02 - In a medium bowl, combine diced mango, chopped red onion, diced red bell pepper, minced jalapeño, lime juice, cilantro, and salt. Mix thoroughly and set aside.
03 - In a small bowl, whisk together sour cream or Greek yogurt, lime juice, chili powder, and salt. Set aside.
04 - Heat a grill pan or non-stick skillet over medium-high heat. Add marinated shrimp and cook for 2-3 minutes per side until pink and fully cooked through. Remove from heat.
05 - Divide cooked quinoa among four serving bowls. Top each with sliced avocado and place grilled shrimp alongside.
06 - Spoon mango salsa generously over the shrimp. Drizzle lime chili sauce over the salsa and shrimp. Garnish with lime wedges.

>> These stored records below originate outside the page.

(** [ClaimDue] leases at most [Limit] events, no two of one aggregate;
    each is its aggregate's oldest non-terminal event, due and not locked,
    and becomes dispatching with one more attempt, a lease and no job; every
    other row is untouched; and a claimable event is left behind only for
    older ones, when the limit is reached. *)
Theorem out_claim_correct locked p wall dbnow (t : Table) claimed t' :
  ClaimDue locked p wall dbnow t = (claimed, t') →
  let now := claim_now p wall in
  Z.of_nat (length claimed) ≤ Z.max 0 (cp_Limit p)
  ∧ (∀ x y, x ∈ claimed → y ∈ claimed →
       AggregateType x.2 = AggregateType y.2 → AggregateID x.2 = AggregateID y.2 → x.1 = y.1)
  ∧ (∀ x, x ∈ claimed → t' !! x.1 = Some x.2 ∧ ∃ e, t !! x.1 = Some e
       ∧ takeable locked now t x.1 e ∧ claimed_row (timeAdd now (cp_Lease p)) e x.2)
  ∧ (∀ id, id ∉ claimed.*1 → t' !! id = t !! id)
  ∧ (∀ id e, t !! id = Some e → takeable locked now t id e → id ∉ claimed.*1 →
       Z.of_nat (length claimed) = Z.max 0 (cp_Limit p)
       ∧ ∀ x, x ∈ claimed →
           CreatedAt x.2 < CreatedAt e ∨ CreatedAt x.2 = CreatedAt e ∧ x.1 ≤ id).
Proof.
  rewrite ClaimDue_eq. intros [= <- <-] now. fold now.
  rewrite update_rows_fst, length_update_rows.
  split_and!; [apply select_length| | | |].
  - intros x y (x' & -> & Hx)%list_elem_of_fmap (y' & -> & Hy)%list_elem_of_fmap. simpl.
    intros H1 H2. apply ready_spec in Hx as (Hx & Hhx & _). apply ready_spec in Hy as (Hy & Hhy & _).
    destruct x', y'. eapply head_unique; [done..| |done|done]. by apply same_aggregate_spec.
  - intros x (x' & -> & Hx)%list_elem_of_fmap. simpl. split; [by apply overwrite_in|].
    pose proof (ready_lookup _ _ _ _ _ Hx) as Hl. apply select_In in Hx as [_ Hc].
    exists x'.2. split_and!; [done|apply claimable_spec; by destruct x'|]. by unfold claimed_row.
  - intros id Hid. by apply overwrite_out.
  - intros id e He Hc%claimable_spec Hid.
    destruct (select_cut before (claimable locked now t) (cp_Limit p) t (id, e) He Hc)
      as [Hlen Hpre].
    { intros Hin. apply Hid. by apply (list_elem_of_fmap_2 fst) in Hin. }
    split; [done|]. intros x (x' & -> & Hx)%list_elem_of_fmap. apply Hpre in Hx. done.
Qed.

(** ** Statement sequences

    Producers, any number of relays and the retention sweep interleave
    statement by statement. *)

Inductive op :=
| OInsert (hasTx : bool) (id : UUID) (e : Event) (now dbnow : Time)
| OClaim (locked : UUID → bool) (p : ClaimParams) (wall dbnow : Time)
| OMarkDispatching (id job : UUID) (dbnow : Time)
| OMarkDispatched (id : UUID) (at_ wall dbnow : Time)
| OMarkDead (id : UUID) (lastErr : string) (dbnow : Time)
| ORelease (id : UUID) (next : Time) (lastErr : string) (dbnow : Time)
| ODelete (s : Status) (cutoff : Time).

Definition exec (o : op) (t : Table) : Table :=
  match o with
  | OInsert hasTx id e now dbnow => (Insert hasTx id e now dbnow t).2
  | OClaim locked p wall dbnow => (ClaimDue locked p wall dbnow t).2
  | OMarkDispatching id job dbnow => MarkDispatching id job dbnow t
  | OMarkDispatched id at_ wall dbnow => MarkDispatched id at_ wall dbnow t
  | OMarkDead id lastErr dbnow => MarkDead id lastErr dbnow t
  | ORelease id next lastErr dbnow => Release id next lastErr dbnow t
  | ODelete s cutoff =>
      match s with
      | StatusDispatched | StatusDead => delete_expired s cutoff t
      | _ => t
      end
  end.

Fixpoint execs (os : list op) (t : Table) : Table :=
  match os with [] => t | o :: os => execs os (exec o t) end.

Lemma execs_app os1 os2 (t : Table) : execs (os1 ++ os2) t = execs os2 (execs os1 t).
Proof. revert t. induction os1 as [|o os1 IH]; simpl; auto. Qed.

(** What no statement changes about an event. *)
Definition same_event (e e' : Event) : Prop :=
  AggregateType e' = AggregateType e ∧ AggregateID e' = AggregateID e
  ∧ EventType e' = EventType e ∧ Payload e' = Payload e
  ∧ DedupeKey e' = DedupeKey e ∧ CreatedAt e' = CreatedAt e ∧ MaxAttempts e' = MaxAttempts e.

07 - Serve immediately while shrimp is still warm.

# Expert Tips:

01 -
  • Everything tastes fresh and light but still fills you up without that heavy, sleepy feeling after dinner.
  • The mango salsa is so good you'll want to eat it straight from the bowl with a spoon.
  • You can prep all the parts ahead and just toss them together when you're ready to eat.
  • It looks impressive enough for guests but comes together faster than ordering takeout.
02 -
  • Don't skip the marinating time, those 15 minutes are what keep the shrimp from tasting bland.
  • Pat the shrimp dry with a paper towel before you toss them in the marinade or the spices won't stick.
  • If your pan isn't hot enough the shrimp will steam instead of getting those nice charred edges.
  • Make the salsa at least 10 minutes ahead so the flavors have time to marry, it tastes twice as good that way.
03 -
  • Use a grill pan with ridges to get those pretty char marks that make the shrimp look restaurant quality.
  • If your mango is too firm, let it sit on the counter for a day or two until it gives a little when you press it.
  • Taste the salsa before you serve it and adjust the lime and salt, every mango is different and some need more help.
  • Double the lime chili sauce recipe, people always want extra and you'll run out faster than you think.